Required action:
Please give back, word for word, only the lines starting at the one containing "From Stdlib Require" and ending at the one containing "let comps := split_on slash p in" within the material below.

[Opening Given data section]

(* ===== verification/GoPath.v ===== *)
(** The part of Go's [path/filepath] the repository uses, for Unix paths:
    [Clean], [Join], [Dir] and [IsAbs], with the lemmas that tell the files of a
    directory apart.  Then what the gateway and the commands use of [path] and
    [net/url]: [path.Split], [path.Base], [path.Ext], [path.Join] of several elements,
    [strings.Count], [url.PathEscape] and the replacement of what is not ASCII. *)
From Stdlib Require Import ZArith Lia Ascii String.
From stdpp Require Import base list strings sets.
From S2P Require Import Prelude GoStrings.

Definition slash : ascii := "/"%char.

Definition IsAbs (p : string) : bool :=
  match p with String c _ => Ascii.eqb c slash | EmptyString => false end.

(** The elements of a path that mean something. *)
Definition elements_of (p : string) : list string :=
  filter (fun c => c <> "" /\ c <> ".") (split_on slash p).

(** Resolves [..]; the stack is kept in reverse. *)
Fixpoint resolve (rooted : bool) (stack elems : list string) : list string :=
  match elems with
  | [] => reverse stack
  | e :: elems =>
      if decide (e = "..") then
        match stack with
        | top :: stack' =>
            if decide (top = "..") then resolve rooted (e :: stack) elems
            else resolve rooted stack' elems
        | [] => resolve rooted (if rooted then [] else [e]) elems
        end
      else resolve rooted (e :: stack) elems
  end.

Definition print_path (rooted : bool) (elems : list string) : string :=
  if rooted then String slash (join_with "/" elems)
  else match elems with [] => "." | _ => join_with "/" elems end.

Definition Clean (p : string) : string :=
  print_path (IsAbs p) (resolve (IsAbs p) [] (elements_of p)).

(** [filepath.Join(a, b)]: empty elements are ignored. *)
Definition Join (a b : string) : string :=
  match a, b with
  | EmptyString, EmptyString => ""
  | EmptyString, _ => Clean b
  | _, EmptyString => Clean a
  | _, _ => Clean (a +:+ "/" +:+ b)
  end.

(** [filepath.Dir]: everything but the last element. *)
Definition Dir (p : string) : string :=
  let comps := split_on slash p in
  let dir := take (length comps - 1) comps in
  Clean (join_with "/" (dir ++ (if decide (dir = []) then [] else [""]))).

(** ** Lemmas *)

(** A name that is one path element. *)
Definition plain_name (n : string) : Prop :=
  split_on slash n = [n] /\ n <> "" /\ n <> "." /\ n <> "..".

Lemma split_on_app_sep sep s t : split_on sep (s +:+ String sep t) = split_on sep s ++ split_on sep t.
Proof.
  induction s as [|c s IH]; simpl.
  - by rewrite Ascii.eqb_refl.
  - rewrite IH. destruct (Ascii.eqb c sep); [done|].
    destruct (split_on sep s) as [|p ps] eqn:E; [by apply split_on_nonempty in E|]. done.
Qed.

Lemma split_join_with sep l :
  l <> [] -> Forall (fun s => split_on sep s = [s]) l ->
  split_on sep (join_with (String sep "") l) = l.
Proof.
  induction l as [|a l IH]; [done|]. intros _ [Ha Hl]%Forall_cons.
  destruct l as [|b l]; [by simpl|]. cbn [join_with].
  change (a +:+ String sep "" +:+ ?x) with (a +:+ String sep x). rewrite split_on_app_sep, Ha.
  change (match l with [] => b | _ :: _ => b +:+ String sep "" +:+ join_with (String sep "") l end)
    with (join_with (String sep "") (b :: l)).
  by rewrite IH.
Qed.

Lemma split_on_pieces sep s : Forall (fun p => split_on sep p = [p]) (split_on sep s).
Proof.
  induction s as [|c s IH]; simpl; [by constructor|].
  destruct (Ascii.eqb c sep) eqn:E; [by constructor|].
  destruct (split_on sep s) as [|p ps] eqn:Es; [by apply split_on_nonempty in Es|].
  apply Forall_cons in IH as [Hp Hps]. constructor; [|done]. simpl. by rewrite E, Hp.
Qed.

Lemma elements_of_pieces p : Forall (fun s => split_on slash s = [s]) (elements_of p).
Proof.
  apply Forall_forall. intros x [_ Hx]%list_elem_of_filter.
  by apply (proj1 (Forall_forall _ _) (split_on_pieces slash p)).
Qed.

Lemma resolve_app rooted stack l n :
  n <> ".." -> resolve rooted stack (l ++ [n]) = resolve rooted stack l ++ [n].
Proof.
  intros Hn. revert stack. induction l as [|e l IH]; intros stack; simpl.
  - rewrite decide_False by done. by rewrite reverse_cons.
  - repeat case_match; apply IH.
Qed.

Lemma resolve_pieces rooted stack l :
  Forall (fun s => split_on slash s = [s]) stack -> Forall (fun s => split_on slash s = [s]) l ->
  Forall (fun s => split_on slash s = [s]) (resolve rooted stack l).
Proof.
  revert stack. induction l as [|e l IH]; intros stack Hs Hl; simpl.
  - by apply Forall_reverse.
  - apply Forall_cons in Hl as [He Hl].
    repeat case_match; apply IH; rewrite ?Forall_cons in *; naive_solver.
Qed.

Lemma IsAbs_app a b : a <> "" -> IsAbs (a +:+ b) = IsAbs a.
Proof. by destruct a. Qed.

(** The elements of a file in a directory. *)
Lemma split_Join d n : d <> "" -> plain_name n ->
  split_on slash (Join d n)
  = (if IsAbs d then [""] else []) ++ resolve (IsAbs d) [] (elements_of d) ++ [n].
Proof.
  intros Hd (Hn & N1 & N2 & N3).
  assert (E : Join d n = Clean (d +:+ "/" +:+ n)) by (unfold Join; by destruct d, n).
  rewrite E. unfold Clean. rewrite IsAbs_app by done.
  assert (Ee : elements_of (d +:+ "/" +:+ n) = elements_of d ++ [n]).
  { unfold elements_of. change ("/" +:+ n) with (String slash n).
    rewrite split_on_app_sep, filter_app, Hn. f_equal. by rewrite filter_cons, decide_True, filter_nil. }
  rewrite Ee, resolve_app by done.
  set (l := resolve (IsAbs d) [] (elements_of d)).
  assert (Hl : Forall (fun s => split_on slash s = [s]) (l ++ [n])).
  { apply Forall_app; split; [|by apply Forall_singleton].
    apply resolve_pieces; [constructor|apply elements_of_pieces]. }
  unfold print_path. destruct (IsAbs d).
  - change (String slash (join_with "/" (l ++ [n]))) with ("" +:+ String slash (join_with "/" (l ++ [n]))).
    rewrite split_on_app_sep. simpl (split_on slash ""). f_equal.
    apply split_join_with; [by destruct l|done].
  - destruct (l ++ [n]) as [|x y] eqn:El; [by destruct l|].
    rewrite <- El in *. rewrite app_nil_l.
    apply split_join_with; [by destruct l|done].
Qed.

(** Different names are different files. *)
Lemma Join_inj d n1 n2 : d <> "" -> plain_name n1 -> plain_name n2 ->
  Join d n1 = Join d n2 -> n1 = n2.
Proof.
  intros Hd P1 P2 E. pose proof (split_Join d n1 Hd P1) as S1. pose proof (split_Join d n2 Hd P2) as S2.
  rewrite E in S1. rewrite S1 in S2. rewrite !app_assoc in S2. by apply app_inj_2 in S2 as [_ [= ?]].
Qed.

Example Clean_ex : Clean "/a/./b//../c/" = "/a/c" /\ Clean "../x" = "../x" /\ Clean "" = "." /\
  Join "/repo" "config" = "/repo/config" /\ Dir "config" = "." /\ Dir "/a/b" = "/a" /\ Dir "a/b/c" = "a/b".
Proof. by vm_compute. Qed.

(** ** Of [path] and [net/url] *)

Definition path_Join (elems : list string) : string :=
  match filter (fun e => e <> "") elems with [] => "" | l => Clean (join_with "/" l) end.

(** The directory keeps its final slash. *)
Definition path_Split (p : string) : string * string :=
  let l := split_on slash p in
  match reverse l with
  | f :: (_ :: _ as d) => (join_with "/" (reverse d) +:+ "/", f)
  | _ => ("", p)
  end.

Definition path_Base (p : string) : string :=
  if decide (p = "") then "."
  else let p := trim_right (Ascii.eqb slash) p in
       match List.last (split_on slash p) "" with EmptyString => "/" | b => b end.

Definition path_Ext (p : string) : string :=
  let name := List.last (split_on slash p) "" in
  match reverse (split_on "." name) with e :: _ :: _ => "." +:+ e | _ => "" end.

Fixpoint count_char (c : ascii) (s : string) : nat :=
  match s with EmptyString => 0 | String d s => (if Ascii.eqb d c then 1 else 0) + count_char c s end.

(** ** Escaping *)

(** [shouldEscape] for a path segment. *)
Definition segment_char (c : ascii) : bool :=
  let n := N_of_ascii c in
  ((((48 <=? n) && (n <=? 57)) || ((65 <=? n) && (n <=? 90)) || ((97 <=? n) && (n <=? 122)))%N
   || bool_decide (c ∈ ["-"; "_"; "."; "~"; "$"; "&"; "+"; ":"; "="; "@"]%char)).

Definition upperhex (n : N) : ascii := if (n <? 10)%N then ascii_of_N (48 + n) else ascii_of_N (55 + n).

Fixpoint PathEscape (s : string) : string :=
  match s with
  | EmptyString => EmptyString
  | String c s =>
      if segment_char c then String c (PathEscape s)
      else String "%" (String (upperhex (N_of_ascii c / 16)) (String (upperhex (N_of_ascii c mod 16)) (PathEscape s)))
  end.

(** The number of bytes of the first character of a string in UTF-8; a byte that
    begins no valid character counts alone. *)
Definition in_range (lo hi : N) (s : string) (i : nat) : bool :=
  match String.get i s with Some c => ((lo <=? N_of_ascii c) && (N_of_ascii c <=? hi))%N | None => false end.
Definition cont (s : string) (i : nat) : bool := in_range 0x80 0xBF s i.
Definition rune_width (s : string) : nat :=
  let at0 lo hi := in_range lo hi s 0 in
  if at0 0xC2%N 0xDF%N && cont s 1 then 2
  else if at0 0xE0%N 0xE0%N && in_range 0xA0 0xBF s 1 && cont s 2 then 3
  else if (at0 0xE1%N 0xEC%N || at0 0xEE%N 0xEF%N) && cont s 1 && cont s 2 then 3
  else if at0 0xED%N 0xED%N && in_range 0x80 0x9F s 1 && cont s 2 then 3
  else if at0 0xF0%N 0xF0%N && in_range 0x90 0xBF s 1 && cont s 2 && cont s 3 then 4
  else if at0 0xF1%N 0xF3%N && cont s 1 && cont s 2 && cont s 3 then 4
  else if at0 0xF4%N 0xF4%N && in_range 0x80 0x8F s 1 && cont s 2 && cont s 3 then 4
  else 1.

(** [onlyASCII.ReplaceAllLiteralString(s, "_")]: [skip] bytes of a character are
    still to be dropped. *)
Fixpoint ascii_only_from (skip : nat) (s : string) : string :=
  match s with
  | EmptyString => EmptyString
  | String c s' =>
      match skip with
      | S k => ascii_only_from k s'
      | O => if (N_of_ascii c <? 128)%N then String c (ascii_only_from 0 s')
             else String "_" (ascii_only_from (rune_width s - 1) s')
      end
  end.
Definition ascii_only (s : string) : string := ascii_only_from 0 s.

Example ascii_only_demo : ascii_only (String (ascii_of_N 0xC3) (String (ascii_of_N 0xA9) "t")) = "_t".
Proof. reflexivity. Qed.
Example PathEscape_demo : PathEscape "a b/c" = "a%20b%2Fc".
Proof. reflexivity. Qed.

(** ** Lemmas *)

(** Characters that may stand in a quoted header value: printable, not a quote. *)
Definition header_char (c : ascii) : bool :=
  let n := N_of_ascii c in ((33 <=? n) && (n <=? 126) && negb (n =? 34))%N.

Fixpoint str_all (p : ascii -> bool) (s : string) : bool :=
  match s with EmptyString => true | String c s => p c && str_all p s end.

Lemma str_all_app p a b : str_all p (a +:+ b) = str_all p a && str_all p b.
Proof. induction a as [|x a IH]; [done|]. rewrite string_app_cons. simpl. by rewrite IH, andb_assoc. Qed.

Lemma count_char_app c a b : count_char c (a +:+ b) = (count_char c a + count_char c b)%nat.
Proof. induction a as [|x a IH]; [done|]. rewrite string_app_cons. simpl. rewrite IH. lia. Qed.

Lemma segment_char_safe c : segment_char c = true -> header_char c = true.
Proof. destruct c as [[] [] [] [] [] [] [] []]; by vm_compute. Qed.

Lemma upperhex_safe n : (n < 16)%N -> header_char (upperhex n) = true.
Proof.
  intros Hn. assert (Hc : (n ∈ [0;1;2;3;4;5;6;7;8;9;10;11;12;13;14;15])%N).
  { rewrite !elem_of_cons. lia. }
  repeat (apply elem_of_cons in Hc as [->|Hc]; [done|]). by apply not_elem_of_nil in Hc.
Qed.

Lemma PathEscape_safe s : str_all header_char (PathEscape s) = true.
Proof.
  induction s as [|c s IH]; [done|]. cbn [PathEscape]. destruct (segment_char c) eqn:E; cbn [str_all].
  - by rewrite (segment_char_safe c E), IH.
  - rewrite !upperhex_safe, IH; [done| |].
    + apply N.mod_lt. lia.
    + apply N.Div0.div_lt_upper_bound. pose proof (N_ascii_bounded c). lia.
Qed.

Lemma header_char_no_quote s : str_all header_char s = true -> count_char (ascii_of_N 34) s = 0%nat.
Proof.
  induction s as [|c s IH]; [done|]. cbn [str_all count_char]. intros [Hc Hs]%andb_true_iff. rewrite IH by done.
  destruct (Ascii.eqb_spec c (ascii_of_N 34)) as [->|]; [done|lia].
Qed.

[Closing Given data section]

The completed task:
From Stdlib Require Import ZArith Lia Ascii String.
From stdpp Require Import base list strings sets.
From S2P Require Import Prelude GoStrings.

Definition slash : ascii := "/"%char.

Definition IsAbs (p : string) : bool :=
  match p with String c _ => Ascii.eqb c slash | EmptyString => false end.

(** The elements of a path that mean something. *)
Definition elements_of (p : string) : list string :=
  filter (fun c => c <> "" /\ c <> ".") (split_on slash p).

(** Resolves [..]; the stack is kept in reverse. *)
Fixpoint resolve (rooted : bool) (stack elems : list string) : list string :=
  match elems with
  | [] => reverse stack
  | e :: elems =>
      if decide (e = "..") then
        match stack with
        | top :: stack' =>
            if decide (top = "..") then resolve rooted (e :: stack) elems
            else resolve rooted stack' elems
        | [] => resolve rooted (if rooted then [] else [e]) elems
        end
      else resolve rooted (e :: stack) elems
  end.

Definition print_path (rooted : bool) (elems : list string) : string :=
  if rooted then String slash (join_with "/" elems)
  else match elems with [] => "." | _ => join_with "/" elems end.

Definition Clean (p : string) : string :=
  print_path (IsAbs p) (resolve (IsAbs p) [] (elements_of p)).

(** [filepath.Join(a, b)]: empty elements are ignored. *)
Definition Join (a b : string) : string :=
  match a, b with
  | EmptyString, EmptyString => ""
  | EmptyString, _ => Clean b
  | _, EmptyString => Clean a
  | _, _ => Clean (a +:+ "/" +:+ b)
  end.

(** [filepath.Dir]: everything but the last element. *)
Definition Dir (p : string) : string :=
  let comps := split_on slash p in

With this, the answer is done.